Lifestyle: slow (Met/Met) do best prioritizing stress reduction methods like meditation, mindfulness, tapping, breath work, vagus nerve work, and structured routine and fast (Val/Val) need regular dopamine boosts so exercise, structured novelty, caffeine and good sleep are helpful.
MAOA (your impulsivity/mood disorders SNP)
Food and supplements: B vitamins and quality protein.
Lifestyle: consistent sleep, blood sugar balance, avoid excessive caffeine, therapy for OCD/aggression/impaired impulse control tendencies.
FKBP5 (your HPA axis & stress related psychiatric risk SNP)
Food and supplements: anti-inflammatory diet
Lifestyle: regular sleep, breath work/vagal techniques, structured social support, trauma-informed therapy, HPA regulation pillars such as sleep, exercise and adequate nourishment are especially important.
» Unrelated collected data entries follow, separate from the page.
(** How the retries of a subscriber end. *)
Definition retries_end (responses : nat → Response) (deadline now : Z) (outcome : RetryOutcome unit DeliveryError) : Prop :=
  match outcome with
  | RSuccess _ => ∃ k, answer (responses k) = None
  | RError (RecoverableStreamDeliveryError t) => ∃ k, answer (responses k) = Some (RecoverableStreamDeliveryError t)
  | RError _ => aborted abortAt now = true ∨ deadline <= now
  end.

Lemma retries_bounded responses deadline fuel k now : latencies_ok responses →
  now <= deadline + B → 1 <= Z.of_nat fuel → deadline - now + 1 <= Z.of_nat fuel →
  ∃ now' outcome,
    execute_from INFINITE_RETRIES (λ k now, attempt f abortAt (responses k) now)
      (λ _ outcome now, match outcome with
                        | RError e => negb (is_recoverable e) && negb (aborted abortAt now) && bool_decide (now < deadline)
                        | RSuccess _ => false
                        end)
      (λ k, Some (retryBackoffMs f (Z.of_nat k + 1))) (abortable_sleep abortAt) fuel k now = Some (now', outcome) ∧
    now <= now' <= deadline + B + deliveryResponseTimeoutMs f ∧ retries_end responses deadline now' outcome.
Proof using Htimeout Hbackoff.
  intros Hl. revert k now. induction fuel as [|fuel IH]; intros k now Hn H1 Hf; [lia|]. simpl.
  pose proof (attempt_spec (responses k) now (Hl k)) as Ha. destruct (attempt f abortAt (responses k) now) as [now1 outcome].
  destruct Ha as [Hnow Hout]. simpl. destruct outcome as [[]|e].
  - exists now1, (RSuccess ()). split; [done|]. split; [lia|]. by exists k.
  - destruct (is_recoverable e) eqn:Hrec; simpl.
    { destruct e; try done. eexists _, _. split; [done|]. split; [lia|]. by exists k. }
    destruct (aborted abortAt now1) eqn:Hab; simpl.
    { eexists _, _. split; [done|]. split; [lia|]. unfold retries_end. rewrite Hab. destruct e; (done || by left). }
    case_bool_decide as Hd; simpl.
    2: { eexists _, _. split; [done|]. split; [lia|]. unfold retries_end. destruct e; (done || right; lia). }
    destruct (Hbackoff (Z.of_nat k + 1)) as [Hb1 Hb2]; [lia|]. rewrite bool_decide_true by lia.
    destruct (abortable_sleep_spec (retryBackoffMs f (Z.of_nat k + 1)) now1 Hb1 Hab) as [Hs1 Hs2].
    destruct (IH (S k) (abortable_sleep abortAt (retryBackoffMs f (Z.of_nat k + 1)) now1)) as (now' & out & He & Ht & Hr); [lia..|].
    exists now', out. split; [exact He|]. split; [lia|done].
Qed.
End bounds.

Section contract.
Context (f : FanOutDelivery) (abortAt : option Z) (B : Z).
Context (Htimeout : 0 <= deliveryResponseTimeoutMs f) (Hmax : 0 <= maxEventDeliveryTimeMs f)
  (Hbackoff : ∀ k, 1 <= k → 1 <= retryBackoffMs f k <= B).

(** The failure handler takes some time, or hangs. *)
Definition handler_hangs : Prop := failureHandler f = Some None.
Definition handler_latency_ok : Prop := ∀ d, failureHandler f = Some (Some d) → 0 <= d.

(** What may be said of a subscriber, from its answers, when its delivery
    settles; it does not when the handler that reports its skip hangs. *)
Definition settled_ok (responses : nat → Response) (now : Z) (r : option Z * Settled) : Prop :=
  match r.2 with
  | Delivered => is_Some r.1 ∧ ∃ k, answer (responses k) = None
  | Rewind t => is_Some r.1 ∧ ∃ k, answer (responses k) = Some (RecoverableStreamDeliveryError t)
  | Skipped _ => match r.1 with
                 | Some at_ => now + maxEventDeliveryTimeMs f <= at_
                 | None => handler_hangs
                 end
  | Abandoned => ∃ at_, r.1 = Some at_ ∧ aborted abortAt at_ = true
  end.

Lemma deliverToOne_spec responses fuel now : latencies_ok responses → handler_latency_ok →
  maxEventDeliveryTimeMs f + 2 <= Z.of_nat fuel →
  ∃ r, deliverToOne f abortAt responses fuel now = Some r ∧ settled_ok responses now r.
Proof using Type*.
  intros Hl Hh Hf. unfold deliverToOne, deliver_with_retries, executeWithRetries.
  assert (HB : 1 <= B) by (destruct (Hbackoff 1); lia).
  destruct (retries_bounded f abortAt B Htimeout Hbackoff responses (now + maxEventDeliveryTimeMs f) fuel 0 now Hl)
    as (now' & outcome & -> & Hn & Ho); [lia..|].
  destruct outcome as [[]|e]; [eexists; split; [done|]; by split; [eexists|exact Ho]|].
  assert (Hother : (aborted abortAt now' = true ∨ now + maxEventDeliveryTimeMs f <= now') →
    ∃ r, (if aborted abortAt now' then Some (Some now', Abandoned)
          else Some (match failureHandler f with None => Some now' | Some takes => (λ d, now' + d) <$> takes end, Skipped e)) = Some r ∧
      settled_ok responses now r).
  { intros Hor. destruct (aborted abortAt now') eqn:Ha; eexists; (split; [done|]).
    - by exists now'.
    - destruct Hor as [?|Hd]; [done|]. unfold settled_ok, handler_hangs, handler_latency_ok in *. simpl.
      destruct (failureHandler f) as [[d|]|]; simpl; [specialize (Hh d eq_refl); lia|done|done]. }
  destruct e; simpl in Ho; try by apply Hother. eexists. split; [done|]. by split; [eexists|exact Ho].
Qed.

Lemma earliest_None rs : earliest rs = None → ∀ t, Rewind t ∉ rs.
Proof.
  induction rs as [|r rs IH]; simpl; intros He t Hin; [by apply elem_of_nil in Hin|].
  apply elem_of_cons in Hin as [<-|Hin]; [by destruct (earliest rs)|].
  destruct r; try by eapply IH. by destruct (earliest rs).
Qed.

Lemma earliest_Some rs t : earliest rs = Some t → Rewind t ∈ rs ∧ ∀ t', Rewind t' ∈ rs → t <= t'.
Proof.
  revert t. induction rs as [|r rs IH]; simpl; intros t He; [done|].
  assert (Hskip : earliest rs = Some t → (∀ t', r ≠ Rewind t') → Rewind t ∈ r :: rs ∧ ∀ t', Rewind t' ∈ r :: rs → t <= t').
  { intros Hr Hne. destruct (IH t Hr) as [H1 H2]. split; [by right|]. intros t' [Heq|Hin]%elem_of_cons; [by destruct (Hne t')|by apply H2]. }
  destruct r as [|e|t0|]; try by apply Hskip. destruct (earliest rs) as [t1|] eqn:Hr.
  - injection He as <-. destruct (IH t1 eq_refl) as [H1 H2]. split.
    + destruct (Z.min_spec t0 t1) as [[_ ->]|[_ ->]]; [by left|by right].
    + intros t' [[= ->]|Hin]%elem_of_cons; [lia|]. specialize (H2 t' Hin). lia.
  - injection He as <-. split; [by left|]. intros t' [[= ->]|Hin]%elem_of_cons; [lia|]. by apply earliest_None in Hin.
Qed.

Lemma settled_times rs ends : mapM (M := option) fst rs = Some ends →
  ∀ (r : option Z * Settled) at_, r ∈ rs → r.1 = Some at_ → at_ ∈ ends.
Proof.
  intros He r at_ Hr Ha. apply mapM_Some_1 in He. apply list_elem_of_lookup in Hr as [i Hi].
  destruct (Forall2_lookup_l _ _ _ _ _ He Hi) as (y & Hy & Heq). apply list_elem_of_lookup_2 in Hy.
  rewrite Ha in Heq. by injection Heq as ->.
Qed.

(** Of deliveries that end as they may, only a skip stays open. *)
Lemma never_settles rs now : (∀ r, r ∈ rs → ∃ responses, settled_ok responses now r) →
  mapM (M := option) fst rs = None → handler_hangs ∧ ∃ e, (None, Skipped e) ∈ rs.
Proof.
  intros Hrs (r & Hr & Hn)%mapM_None%Exists_exists. destruct (Hrs r Hr) as [x Hs]. destruct r as [o k]. simpl in Hn. subst o.
  unfold settled_ok in Hs. simpl in Hs. destruct k as [|e|t|]; [by destruct Hs as [[] _]| |by destruct Hs as [[] _]|by destruct Hs as (? & ? & _)].
  split; [done|]. by exists e.
Qed.

Lemma max_end start ends at_ : at_ ∈ ends → at_ <= foldr Z.max start ends.
Proof. induction ends as [|e ends IH]; [by intros ?%elem_of_nil|]. simpl. intros [->|Hin%IH]%elem_of_cons; lia. Qed.

Lemma aborted_later t t' : t <= t' → aborted abortAt t = true → aborted abortAt t' = true.
Proof. unfold aborted. destruct abortAt; [|done]. intros Hle Ha%bool_decide_eq_true_1. apply bool_decide_eq_true_2. lia. Qed.

(** C25: Every fan-out of an event ends unless the failure handler hangs, and it
    says what it did. Let the timeouts be nonnegative and each backoff positive and
    bounded. Subscribers may hang, fail at any attempt or ask to rewind, and the
    agent's signal may abort at any moment: a budget of attempts that only depends on
    the time budget is enough for the attempts of all to end. If the fan-out is said
    to have served all, each subscriber accepted the event or used up its time
    budget; if it asks to rewind, it is to the earliest position a subscriber asked
    for; if it is aborted, the signal was; and it never settles only if the handler
    hangs that some subscriber's skip is reported to, which the code awaits without a
    deadline. *)
Theorem fan_out_contract subscribers now fuel :
  Forall latencies_ok subscribers → handler_latency_ok → maxEventDeliveryTimeMs f + 2 <= Z.of_nat fuel →
  ∃ rs fate, Forall2 (λ responses r, deliverToOne f abortAt responses fuel now = Some r ∧ settled_ok responses now r) subscribers rs ∧
    deliverToAll f abortAt subscribers fuel now = Some fate ∧
    match fate with
    | AllServed => Forall (λ r, r.2 = Delivered ∨ ∃ e, r.2 = Skipped e) rs
    | RewindTo t => Rewind t ∈ rs.*2 ∧ ∀ t', Rewind t' ∈ rs.*2 → t <= t'
    | FanOutAborted => is_Some abortAt
    | NeverSettles => handler_hangs ∧ ∃ e, (None, Skipped e) ∈ rs
    end.
Proof using Type*.
  intros Hl Hh Hf.
  assert (Hrs : ∃ rs, Forall2 (λ responses r, deliverToOne f abortAt responses fuel now = Some r ∧ settled_ok responses now r) subscribers rs).
  { induction Hl as [|r l Hr Hl (rs & IH)]; [by exists []|]. destruct (deliverToOne_spec r fuel now Hr Hh Hf) as (x & Hx & Hok).
    exists (x :: rs). by constructor. }
  destruct Hrs as [rs Hrs]. exists rs, (all_settled abortAt rs now). split; [done|]. unfold deliverToAll. split.
  { assert (mapM (λ responses, deliverToOne f abortAt responses fuel now) subscribers = Some rs) as ->; [|done].
    apply mapM_Some. eapply Forall2_impl; [exact Hrs|]. by intros x r [? _]. }
  assert (Hr2 : ∀ r, r ∈ rs → ∃ responses, settled_ok responses now r).
  { intros r [i Hi]%list_elem_of_lookup. destruct (Forall2_lookup_r _ _ _ _ _ Hrs Hi) as (x & _ & _ & Hs). by exists x. }
  unfold all_settled. destruct (mapM fst rs) as [ends|] eqn:He; [|by apply (never_settles rs now)].
  destruct (aborted abortAt (foldr Z.max now ends)) eqn:Ha; [unfold aborted in Ha; by destruct abortAt|].
  destruct (earliest rs.*2) as [t|] eqn:Hear; [by apply earliest_Some|].
  apply Forall_forall. intros r Hr. destruct (Hr2 r Hr) as [x Hs]. unfold settled_ok in Hs.
  destruct (r.2) as [|e|t|] eqn:Hk; [by left|right; by eexists| |].
  - destruct (earliest_None _ Hear t). rewrite <- Hk. by apply list_elem_of_fmap_2.
  - destruct Hs as (at_ & Hat & Hab).
    by rewrite (aborted_later at_ _ (max_end now ends at_ (settled_times rs ends He r at_ Hr Hat)) Hab) in Ha.
Qed.
End contract.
HMNT (your intracellular histamine-breakdown and anxiety SNP)
Food and supplements: magnesium, B2, low histamine diet.
Lifestyle: optimal circadian rhythm, sleep hygiene, and stress reduction techniques.
DAO (your extracellular histamine-breakdown SNP)
Food and supplements: low histamine diet (especially alcohol and aged foods), Vitamin C, copper, B6, and gut-healing herbs and nutrients (glutamine, marshmallow, licorice, aloe, etc).
Lifestyle:
GPX (your glutathione/antioxidant and inflammation-regulation SNP)
Food and supplements: Glutathione precursor rich foods (cruciferous veggies), antioxidants like Vitamin C and E, selenium, liposomal glutathione or NAC (if better tolerated).
Lifestyle: Detox support like sauna use, sweating, Epsom salt baths and exercise; stress reduction methods.
The body is capable of rewriting its own story when given safety, nourishment, and care!
Conclusion
So what does this mean for someone struggling with depression or anxiety? A few key takeaways:
Your genes are not your fate. Carrying a “risk gene” doesn’t guarantee illness. Whether that gene is expressed depends largely on environment, stress, and lifestyle.
Trauma imprints biology. Adverse childhood experiences, chronic stress, and toxic environments can leave lasting marks on the genome, shaping how the nervous system responds to life.
Healing changes biology too. The same epigenetic pathways that are shaped by trauma can also be reshaped by therapy, community, rest, nutrition, and supportive environments.
Resilience is biological. Epigenetics shows us that resilience isn’t just a psychological trait — it’s a cellular capacity that can be cultivated.
Final Thoughts
Epigenetics bridges the gap between nature and nurture. It shows us that the past is written in our bodies, but also that the future is open. Trauma and stress can mark our genes in ways that change how we think, feel, and heal. But these marks are not the end of the story. With the right support, the body can literally rewrite its code. Every deep breath, every safe relationship, every nourishing meal, every experience of the divine, and every night of restful sleep is not just “self-care” — it’s you rewriting your genetic expression. It’s sending signals to your DNA about the world you live in now, inviting your genes to express safety instead of survival.